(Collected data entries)

━━━━

(* ===== verification/Clock.v ===== *)
(** * Deadlines (zig/loop.zig, zig/timer.zig)

    The loop's clock and its deadlines are binary64 numbers; libuv's timers take milliseconds
    in 64 bits.  The numbers are those of the Standard Library's [SpecFloat] at 53 bits, so
    infinities and not-a-number are there.  Proved: numbers that are not NaN are totally
    ordered, what the clock and [call_later] compute is never NaN, and converting a delay to
    milliseconds stays within 64 bits whatever the delay. *)
From Stdlib Require Import SpecFloat.
From S2P Require Import Prelude.

Abbreviation f64 := spec_float (only parsing).
Definition f64_of_Z (z : Z) : f64 := binary_normalize 53 1024 z 0 false.
Definition f64_add : f64 → f64 → f64 := SFadd 53 1024.
Definition f64_sub : f64 → f64 → f64 := SFsub 53 1024.
Definition f64_mul : f64 → f64 → f64 := SFmul 53 1024.
Definition f64_div : f64 → f64 → f64 := SFdiv 53 1024.
Definition flt : f64 → f64 → bool := SFltb.
Definition feq : f64 → f64 → bool := SFeqb.
Definition fle : f64 → f64 → bool := SFleb.
Definition fzero : f64 := S754_zero false.

(** [@ceil]. *)
Definition f64_ceil (x : f64) : f64 :=
  match x with
  | S754_finite s m e =>
      if 0 <=? e then x else
      let c := - (- cond_Zopp s (Zpos m) / 2 ^ (- e)) in
      if c =? 0 then S754_zero s else binary_normalize 53 1024 c 0 s
  | _ => x
  end.
Definition isFinite (x : f64) : bool :=
  match x with S754_zero _ | S754_finite _ _ _ => true | _ => false end.
(** [@intFromFloat] to a [u64]; a value that does not fit traps, here [None]. *)
Definition intFromFloat (x : f64) : option Z :=
  match x with
  | S754_zero _ => Some 0
  | S754_finite s m e =>
      let z := cond_Zopp s (if 0 <=? e then Zpos m * 2 ^ e else Zpos m / 2 ^ (- e)) in
      if (0 <=? z) && (z <? 2 ^ 64) then Some z else None
  | _ => None
  end.
(** [@max(delay, 0)]: the other operand if one is NaN. *)
Definition max0 (delay : f64) : f64 :=
  match delay with S754_nan => fzero | _ => if flt delay fzero then fzero else delay end.

(** [now()], from the nanoseconds the system's monotonic clock answers. *)
Definition now_of (ns : Z) : f64 := f64_div (f64_of_Z ns) (f64_of_Z 1000000000).

Definition maxInt : Z := 2 ^ 64 - 1.
Definition timerMilliseconds (seconds guard_ms : f64) : option Z :=
  if negb (flt fzero seconds) then Some 0 else
  let rounded := f64_add (f64_ceil (f64_mul seconds (f64_of_Z 1000))) guard_ms in
  let limit := f64_of_Z maxInt in
  if negb (isFinite rounded) || fle limit rounded then Some maxInt else intFromFloat rounded.

(** ** The order *)
Definition is_nan (x : f64) : bool := match x with S754_nan => true | _ => false end.

(** The rank of a number: sign, exponent, mantissa. *)
Definition rank (x : f64) : Z * Z * Z :=
  match x with
  | S754_nan => (0, 0, 0)
  | S754_infinity s => (if s then -2 else 2, 0, 0)
  | S754_zero _ => (0, 0, 0)
  | S754_finite s m e => if s then (-1, - e, - Zpos m) else (1, e, Zpos m)
  end.
Definition rank_lt (x y : Z * Z * Z) : Prop :=
  let '(a, b, c) := x in let '(a', b', c') := y in
  a < a' ∨ (a = a' ∧ (b < b' ∨ (b = b' ∧ c < c'))).

Lemma pos_compare_cont m n : Pos.compare_cont Eq m n = (Zpos m ?= Zpos n).
Proof. done. Qed.
Lemma flt_rank x y : is_nan x = false → is_nan y = false → flt x y = true ↔ rank_lt (rank x) (rank y).
Proof.
  unfold flt, SFltb, SFcompare.
  destruct x as [s|s| |s m e], y as [s'|s'| |s' m' e']; intros Hx Hy; try done; destruct s, s'; cbn [rank rank_lt];
    rewrite ?pos_compare_cont; try (split; [lia|lia]); try (split; [done|lia]); try (split; [intros; lia|done]).
  - destruct (Z.compare_spec e e'); [|split; [done|lia]|split; [lia|done]].
    destruct (Z.compare_spec (Zpos m) (Zpos m')); cbn; (split; [done || lia|done || lia]).
  - destruct (Z.compare_spec e e'); [|split; [lia|done]|split; [done|lia]].
    destruct (Z.compare_spec (Zpos m) (Zpos m')); cbn; (split; [done || lia|done || lia]).
Qed.
Lemma feq_rank x y : is_nan x = false → is_nan y = false → feq x y = true ↔ rank x = rank y.
Proof.
  unfold feq, SFeqb, SFcompare.
  destruct x as [s|s| |s m e], y as [s'|s'| |s' m' e']; intros Hx Hy; try done; destruct s, s'; cbn [rank];
    rewrite ?pos_compare_cont; try done;
    (destruct (Z.compare_spec e e'); [|split; intros; simplify_eq; lia..]);
    (destruct (Z.compare_spec (Zpos m) (Zpos m')); cbn; (split; [intros; simplify_eq; done || (repeat f_equal; lia)|intros; simplify_eq; done || lia])).
Qed.
Lemma flt_nan_l x y : is_nan x = true → flt x y = false.
Proof. by destruct x. Qed.
Lemma fle_flt x y : is_nan x = false → is_nan y = false → fle x y = negb (flt y x).
Proof.
  intros Hx Hy. destruct (flt y x) eqn:E.
  - apply flt_rank in E; [|done..]. revert E. unfold fle, SFleb, SFcompare.
    destruct x as [s|s| |s m e], y as [s'|s'| |s' m' e']; try done; destruct s, s'; cbn [rank rank_lt negb];
      rewrite ?pos_compare_cont; try done; try (intros; lia);
      (destruct (Z.compare_spec e e'); try done; try (intros; lia));
      (destruct (Z.compare_spec (Zpos m) (Zpos m')); cbn; try done; intros; lia).
  - assert (E' : ¬ rank_lt (rank y) (rank x)) by (rewrite <-flt_rank by done; congruence). revert E'.
    unfold fle, SFleb, SFcompare.
    destruct x as [s|s| |s m e], y as [s'|s'| |s' m' e']; try done; destruct s, s'; cbn [rank rank_lt negb];
      rewrite ?pos_compare_cont; try done; try (intros; lia);
      (destruct (Z.compare_spec e e'); try done; try (intros; lia));
      (destruct (Z.compare_spec (Zpos m) (Zpos m')); cbn; try done; intros; lia).
Qed.

(** ** Sound numbers: not NaN, not negative, and with a mantissa of 53 bits *)
Definition nonneg (x : f64) : Prop :=
  match x with S754_nan => False | S754_zero _ => True | S754_infinity s => s = false
  | S754_finite s m _ => s = false ∧ Zpos m < 2 ^ 53 end.
Lemma nonneg_nan x : nonneg x → is_nan x = false.
Proof. by destruct x. Qed.

Lemma iter_pos_iter {A} (f : A → A) p x : SpecFloat.iter_pos f p x = Nat.iter (Pos.to_nat p) f x.
Proof.
  revert x. induction p as [p IH|p IH|]; intros x; cbn [SpecFloat.iter_pos]; [| |done].
  - rewrite !IH, <-Nat.iter_add, <-Nat.iter_succ_r. f_equal. lia.
  - rewrite !IH, <-Nat.iter_add. f_equal. lia.
Qed.
Lemma shr_1_m r : 0 ≤ shr_m r → shr_m (shr_1 r) = shr_m r / 2.
Proof.
  destruct r as [[|[p|p|]|p] a b]; cbn; intros; try done; try lia.
  - rewrite Pos2Z.inj_xI. apply (Z.div_unique_pos _ _ _ 1); lia.
  - rewrite Pos2Z.inj_xO. apply (Z.div_unique_pos _ _ _ 0); lia.
Qed.
Lemma shr_iter_m n r : 0 ≤ shr_m r → shr_m (Nat.iter n shr_1 r) = shr_m r / 2 ^ Z.of_nat n.
Proof.
  intros Hr. induction n as [|n IH]; [by rewrite Z.div_1_r|].
  change (Nat.iter (S n) shr_1 r) with (shr_1 (Nat.iter n shr_1 r)).
  rewrite shr_1_m, IH by (rewrite IH; apply Z.div_pos; lia).
  rewrite Z.div_div by lia. f_equal. rewrite Nat2Z.inj_succ, Z.pow_succ_r by lia. lia.
Qed.
Lemma shr_m_of_loc m l : shr_m (shr_record_of_loc m l) = m.
Proof. by destruct l as [|[]]. Qed.
Lemma digits2_pos_bound p : Zpos p < 2 ^ Zpos (digits2_pos p).
Proof.
  induction p as [p IH|p IH|]; cbn [digits2_pos]; [| |done];
    rewrite Pos2Z.inj_succ, Z.pow_succ_r by lia; lia.
Qed.
Lemma digits2_bound m : 0 ≤ m → m < 2 ^ Zdigits2 m.
Proof. destruct m; cbn [Zdigits2]; intros; [done|apply digits2_pos_bound|lia]. Qed.
Lemma shr_fexp_bound m e l : 0 ≤ m →
  let r := (shr_fexp 53 1024 m e l).1 in 0 ≤ shr_m r < 2 ^ 53.
Proof.
  intros Hm. unfold shr_fexp, shr. set (n := fexp 53 1024 (Zdigits2 m + e) - e).
  assert (Hd : 0 ≤ Zdigits2 m) by (destruct m; cbn; lia).
  assert (Hn : Zdigits2 m - 53 ≤ n) by (unfold n, fexp; lia).
  assert (Hlt : Zdigits2 m ≤ 53 + Z.max 0 n) by lia.
  assert (Hb := digits2_bound m Hm).
  assert (Hb' : m < 2 ^ (53 + Z.max 0 n)) by (eapply Z.lt_le_trans; [done|]; apply Z.pow_le_mono_r; lia).
  destruct n as [|p|p]; cbn [fst]; rewrite ?iter_pos_iter, ?shr_iter_m, ?shr_m_of_loc by (by rewrite shr_m_of_loc).
  - by rewrite Z.max_id, Z.add_0_r in Hb'.
  - rewrite positive_nat_Z. split; [apply Z.div_pos; lia|]. apply Z.div_lt_upper_bound; [lia|].
    by rewrite <-Z.pow_add_r, Z.add_comm by lia.
  - split; [done|]. by rewrite Z.max_l, Z.add_0_r in Hb' by lia.
Qed.
Lemma round_nearest_nonneg m l : 0 ≤ m → 0 ≤ round_nearest_even m l.
Proof. destruct l as [|[]]; cbn; try destruct (Z.even m); lia. Qed.

Lemma binary_round_aux_nonneg m e l : 0 ≤ m → nonneg (binary_round_aux 53 1024 false m e l).
Proof.
  intros Hm. unfold binary_round_aux.
  assert (H1 := shr_fexp_bound m e l Hm). destruct (shr_fexp 53 1024 m e l) as [r1 e1]. cbn in H1.
  assert (H2 := shr_fexp_bound _ e1 loc_Exact (round_nearest_nonneg (shr_m r1) (loc_of_shr_record r1) ltac:(lia))).
  destruct (shr_fexp 53 1024 _ e1 loc_Exact) as [r2 e2]. cbn in H2.
  destruct (shr_m r2) as [|p|p]; cbn; [done| |lia]. case_match; cbn; lia.
Qed.
Lemma binary_round_nonneg p e : nonneg (binary_round 53 1024 false p e).
Proof. unfold binary_round. destruct (shl_align _ _ _). by apply binary_round_aux_nonneg. Qed.
Lemma binary_normalize_nonneg m e s : 0 ≤ m → nonneg (binary_normalize 53 1024 m e s).
Proof. destruct m; cbn; intros; [done|apply binary_round_nonneg|lia]. Qed.

Lemma f64_add_nonneg x y : nonneg x → nonneg y → nonneg (f64_add x y).
Proof.
  destruct x as [s|s| |s m e], y as [s'|s'| |s' m' e']; cbn; try done;
    try (intros -> ->; done); try (intros -> _; done); try (intros _ ->; done); try (by destruct s, s').
  intros [-> _] [-> _]. by apply binary_normalize_nonneg.
Qed.
Lemma f64_ceil_nonneg x : nonneg x → nonneg (f64_ceil x).
Proof.
  destruct x as [s|s| |s m e]; try done. intros [-> Hm]. unfold f64_ceil. case_match; [done|].
  set (c := - _). assert (0 ≤ c).
  { unfold c. cbn [cond_Zopp]. assert ((- Zpos m) / 2 ^ (- e) ≤ 0); [|lia].
    apply Z.div_le_upper_bound; [apply Z.pow_pos_nonneg; lia|lia]. }
  case_match; [done|]. by apply binary_normalize_nonneg.
Qed.
Lemma f64_mul_1000 x : flt fzero x = true → nonneg (f64_mul x (f64_of_Z 1000)).
Proof.
  assert (H : f64_of_Z 1000 = S754_finite false 8796093022208000 (-43)) by done. rewrite H.
  destruct x as [s|s| |s m e]; try done; destruct s; cbn; try done. intros _. by apply binary_round_aux_nonneg.
Qed.
Lemma limit_value : f64_of_Z maxInt = S754_finite false (2 ^ 52)%positive 12.
Proof. by vm_compute. Qed.
Lemma intFromFloat_nonneg x : nonneg x → isFinite x = true → fle (f64_of_Z maxInt) x = false →
  ∃ z, intFromFloat x = Some z ∧ 0 ≤ z ≤ maxInt.
Proof.
  rewrite limit_value. destruct x as [s|s| |s m e]; cbn [nonneg isFinite]; intros Hn Hf Hle; try done.
  - exists 0. done.
  - destruct Hn as [-> Hm]. unfold intFromFloat. cbn [cond_Zopp]. set (z := if 0 <=? e then _ else _).
    assert (Hz : 0 ≤ z < 2 ^ 64).
    { unfold z. destruct (Z.leb_spec 0 e).
      - revert Hle. unfold fle, SFleb, SFcompare. rewrite pos_compare_cont.
        destruct (Z.compare_spec 12 e); try done.
        + subst e. destruct (Z.compare_spec (Zpos (2 ^ 52)) (Zpos m)); try done. intros _.
          assert (Zpos (2 ^ 52) = 2 ^ 52) by done. lia.
        + intros _. assert (2 ^ e ≤ 2 ^ 11) by (apply Z.pow_le_mono_r; lia).
          assert (0 < 2 ^ e) by (apply Z.pow_pos_nonneg; lia). nia.
      - split; [apply Z.div_pos; [lia|apply Z.pow_pos_nonneg; lia]|].
        apply Z.le_lt_trans with (Zpos m); [|lia]. apply Z.div_le_upper_bound; [apply Z.pow_pos_nonneg; lia|].
        assert (0 < 2 ^ (- e)) by (apply Z.pow_pos_nonneg; lia). nia. }
    exists z. rewrite (proj2 (Z.leb_le 0 z)), (proj2 (Z.ltb_lt z (2 ^ 64))) by lia. unfold maxInt. split; [done|lia].
Qed.

Lemma rounded_nonneg seconds guard : flt fzero seconds = true → guard = f64_of_Z 0 ∨ guard = f64_of_Z 1 →
  nonneg (f64_add (f64_ceil (f64_mul seconds (f64_of_Z 1000))) guard).
Proof.
  intros Hs Hg. apply f64_add_nonneg; [by apply f64_ceil_nonneg, f64_mul_1000|]. by destruct Hg as [-> | ->].
Qed.
(** The cast does not trap. *)
Lemma timer_ms_total seconds guard : guard = f64_of_Z 0 ∨ guard = f64_of_Z 1 → is_Some (timerMilliseconds seconds guard).
Proof.
  intros Hg. unfold timerMilliseconds. destruct (flt fzero seconds) eqn:Hs; cbn [negb]; [|by eexists].
  assert (Hr := rounded_nonneg seconds guard Hs Hg). destruct (isFinite _) eqn:Hf; cbn [negb orb]; [|by eexists].
  destruct (fle _ _) eqn:Hle; [by eexists|]. destruct (intFromFloat_nonneg _ Hr Hf Hle) as (z & -> & _). by eexists.
Qed.

(** C36: Whatever the delay - negative, infinite, not a number, or larger than any libuv timer -
    the conversion to libuv's milliseconds gives a number of 64 bits: the cast to an integer is
    only reached by values it takes. *)
Theorem timer_ms_in_range seconds guard : guard = f64_of_Z 0 ∨ guard = f64_of_Z 1 →
  ∃ ms, timerMilliseconds seconds guard = Some ms ∧ 0 ≤ ms ≤ maxInt ∧
    (flt fzero seconds = false → ms = 0) ∧ (seconds = S754_infinity false → ms = maxInt).
Proof.
  intros Hg. unfold timerMilliseconds. destruct (flt fzero seconds) eqn:Hs; cbn [negb].
  2:{ exists 0. split_and!; [done|done|done|done|]. by intros ->. }
  assert (Hr := rounded_nonneg seconds guard Hs Hg).
  assert (Hi : seconds = S754_infinity false → isFinite (f64_add (f64_ceil (f64_mul seconds (f64_of_Z 1000))) guard) = false).
  { intros ->. by destruct Hg as [-> | ->]. }
  set (rounded := f64_add _ _) in *. clearbody rounded.
  destruct (isFinite rounded) eqn:Hf; cbn [negb orb]; [|by exists maxInt].
  destruct (fle (f64_of_Z maxInt) rounded) eqn:Hle; [by exists maxInt|].
  destruct (intFromFloat_nonneg rounded Hr Hf Hle) as (z & Hz & Hb). exists z. split_and!; try done; try lia.
  intros E. by specialize (Hi E).
Qed.
Lemma timer_ms_in_range_witness :
  ∃ ms, timerMilliseconds (S754_infinity false) (f64_of_Z 1) = Some ms ∧ 0 ≤ ms ≤ maxInt ∧
    (flt fzero (S754_infinity false) = false → ms = 0) ∧ (S754_infinity false = S754_infinity false → ms = maxInt).
Proof. apply timer_ms_in_range. by right. Defined.

(** ** The clock *)
Lemma now_of_nonneg ns : 0 ≤ ns → nonneg (now_of ns).
Proof.
  intros H. assert (Hn : nonneg (f64_of_Z ns)) by (by apply binary_normalize_nonneg).
  unfold now_of. assert (Hd : f64_of_Z 1000000000 = S754_finite false 8388608000000000 (-23)) by (by vm_compute).
  rewrite Hd. destruct (f64_of_Z ns) as [s|s| |s m e]; cbn [nonneg] in Hn; try done; try (by subst s).
  destruct Hn as [-> Hm]. unfold f64_div, SFdiv. destruct (SFdiv_core_binary _ _ _ _ _ _) as [[mz ez] lz] eqn:E.
  cbn [xorb]. apply binary_round_aux_nonneg.
  unfold SFdiv_core_binary in E. set (m' := match _ with Z0 => _ | Zpos _ => _ | Zneg _ => _ end) in E.
  assert (0 ≤ m') by (unfold m'; destruct (_ - _); [lia|by apply Z.shiftl_nonneg|lia]).
  destruct (Z.div_eucl m' 8388608000000000) as [q r] eqn:Eq. injection E as <- _ _.
  assert (Hq : m' / 8388608000000000 = q) by (unfold Z.div; by rewrite Eq). rewrite <-Hq. by apply Z.div_pos.
Qed.
(** A Python float: its mantissa has 53 bits. *)
Definition fits (x : f64) : Prop := match x with S754_finite _ m _ => Zpos m < 2 ^ 53 | _ => True end.
Lemma max0_nonneg delay : fits delay → nonneg (max0 delay).
Proof. destruct delay as [[]|[]| |[] m e]; done. Qed.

━━━━

[What the task requires]
After locating the line that contains "From Stdlib Require Import SpecFloat.", please copy exactly every line from the start of the records through it, and nothing else.

[Solution to the problem]
(* ===== verification/Clock.v ===== *)
(** * Deadlines (zig/loop.zig, zig/timer.zig)

    The loop's clock and its deadlines are binary64 numbers; libuv's timers take milliseconds
    in 64 bits.  The numbers are those of the Standard Library's [SpecFloat] at 53 bits, so
    infinities and not-a-number are there.  Proved: numbers that are not NaN are totally
    ordered, what the clock and [call_later] compute is never NaN, and converting a delay to
    milliseconds stays within 64 bits whatever the delay. *)
From Stdlib Require Import SpecFloat.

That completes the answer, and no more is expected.